Lemma release_order_nodup p : NoDup (release_order p).
Proof.
  unfold release_order. parts 0%nat.
  { repeat (apply NoDup_cons; split; [set_solver|]). constructor. }
  parts 1%nat.
  { apply (array_nodup object); [|intros; blocks; done|intros i a H; blocks; done].
    intros i c. apply NoDup_app. split; [apply NoDup_singleton|]. split; [intros x H1 H2; blocks; done|].
    apply NoDup_app. split; [apply cache_blocks_nodup|].
    split; [intros x H1 H2; blocks; done|apply NoDup_singleton]. }
  parts 2%nat.
  { apply (array_nodup object); [|intros; blocks; done|intros i a H; blocks; done].
    intros i c. apply NoDup_singleton. }
  parts 3%nat.
  { apply (array_nodup object); [|intros; blocks; done|intros i a H; blocks; done].
    intros i c. unfold ccl_blocks. repeat (apply NoDup_cons; split; [set_solver|]). constructor. }
  parts 4%nat; [apply NoDup_singleton|]. parts 5%nat.
  { apply (array_nodup object); [apply node_blocks_nodup|intros; blocks; done|intros i a H; blocks; done]. }
  parts 6%nat.
  { apply (array_nodup object); [|intros; blocks; done|intros i a H; blocks; done].
    intros i c. unfold package_blocks. repeat (apply NoDup_cons; split; [set_solver|]). constructor. }
  unfold irq_blocks. destruct (tp_irqs p); [|constructor].
  apply NoDup_app. split; [|split; [intros x H1 H2; blocks; done|apply NoDup_singleton]].
  apply (upto_nodup object); [intros; apply NoDup_singleton|set_solver].
Qed.

(** ** The memory of a topology *)

Definition is_object {A} (l : list (option A)) (i : nat) : Prop := exists a, l !! i = Some (Some a).

(** The blocks that the pointers of a topology lead to. *)
Definition owned (p : wayca_topo) (b : block) : Prop :=
  match b with
  | Bcpu_map | Bonline_cpu_map | Bnode_map => True
  | Bcpus => tp_cpus p <> []
  | Bcpu i | Bcore_cpus_map i => is_object (tp_cpus p) i
  | Bp_caches i => exists c, tp_cpus p !! i = Some (Some c) /\ u_p_caches c <> []
  | Bshared_cpu_map i k => exists c, tp_cpus p !! i = Some (Some c) /\ (k < length (u_p_caches c))%nat
  | Bcores => tp_cores p <> []
  | Bcore i => is_object (tp_cores p) i
  | Bccls => tp_ccls p <> []
  | Bccl i | Bccl_cpu_map i | Bccl_core_map i => is_object (tp_ccls p) i
  | Bnodes => tp_nodes p <> []
  | Bnode i | Bnode_cpu_map i | Bnode_core_map i | Bcluster_map i | Bdistance i | Bp_meminfo i =>
    is_object (tp_nodes p) i
  | Bpcidevs i => exists n, tp_nodes p !! i = Some (Some n) /\ nd_pcidevs n <> []
  | Bpcidev i k | Blocal_cpu_map i k | Birq_numbers i k =>
    exists n, tp_nodes p !! i = Some (Some n) /\ is_object (nd_pcidevs n) k
  | Bsmmus i => exists n, tp_nodes p !! i = Some (Some n) /\ nd_smmus n <> []
  | Bsmmu i k => exists n, tp_nodes p !! i = Some (Some n) /\ is_object (nd_smmus n) k
  | Bpackages => tp_packages p <> []
  | Bpackage i | Bpackage_cpu_map i | Bnuma_map i => is_object (tp_packages p) i
  | Birqs => is_Some (tp_irqs p)
  | Birq i => exists l, tp_irqs p = Some l /\ (i < length l)%nat
  end.

(** The count of an array that is not NULL is its length; the count of an array of
    pointers has all objects below it. *)
Definition exact {A} (n : Z) (l : list A) : Prop := l = [] \/ Z.to_nat n = length l.
Definition covers {A} (n : Z) (l : list (option A)) : Prop :=
  in_range n l /\ forall i, is_object l i -> (i < Z.to_nat n)%nat.

Record counts_exact (p : wayca_topo) : Prop := {
  ex_cpus : covers (tp_n_cpus p) (tp_cpus p);
  ex_cores : covers (tp_n_cores p) (tp_cores p);
  ex_ccls : covers (tp_n_clusters p) (tp_ccls p);
  ex_nodes : covers (tp_n_nodes p) (tp_nodes p);
  ex_packages : covers (tp_n_packages p) (tp_packages p);
  ex_irqs : forall l, tp_irqs p = Some l -> Z.to_nat (tp_n_irqs p) = length l;
  ex_caches : forall i c, tp_cpus p !! i = Some (Some c) -> exact (u_n_caches c) (u_p_caches c);
  ex_devices : forall i n, tp_nodes p !! i = Some (Some n) ->
    covers (nd_n_pcidevs n) (nd_pcidevs n) /\ covers (nd_n_smmus n) (nd_smmus n);
}.

Lemma exact_in_range {A} n (l : list A) : exact n l -> in_range n l.
Proof. intros [->|H]; [by left|right; lia]. Qed.

Lemma counts_sizes p : counts_exact p -> sizes_ok p.
Proof.
  intros [[H1 _] [H2 _] [H3 _] [H4 _] [H5 _] H6 H7 H8]. split; [done..| | |].
  - intros l El. rewrite (H6 l El). done.
  - intros i c E. split. by apply exact_in_range, (H7 i).
  - intros i n E. by destruct (H8 i n E) as [[? _] [? _]].
Qed.

Lemma exact_covers {A} n (l : list (option A)) : exact n l -> covers n l.
Proof.
  intros He. split; [by apply exact_in_range|]. intros i [a E]. apply lookup_lt_Some in E as Hi.
  destruct He as [->| ->]; [simpl in Hi; lia|done].
Qed.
=======
§ **WORK REQUEST**
When a line in the data contains the string "length", copy that line.

§ **WRITTEN SOLUTION**
  | Bshared_cpu_map i k => exists c, tp_cpus p !! i = Some (Some c) /\ (k < length (u_p_caches c))%nat
  | Birq i => exists l, tp_irqs p = Some l /\ (i < length l)%nat
(** The count of an array that is not NULL is its length; the count of an array of
Definition exact {A} (n : Z) (l : list A) : Prop := l = [] \/ Z.to_nat n = length l.
  ex_irqs : forall l, tp_irqs p = Some l -> Z.to_nat (tp_n_irqs p) = length l;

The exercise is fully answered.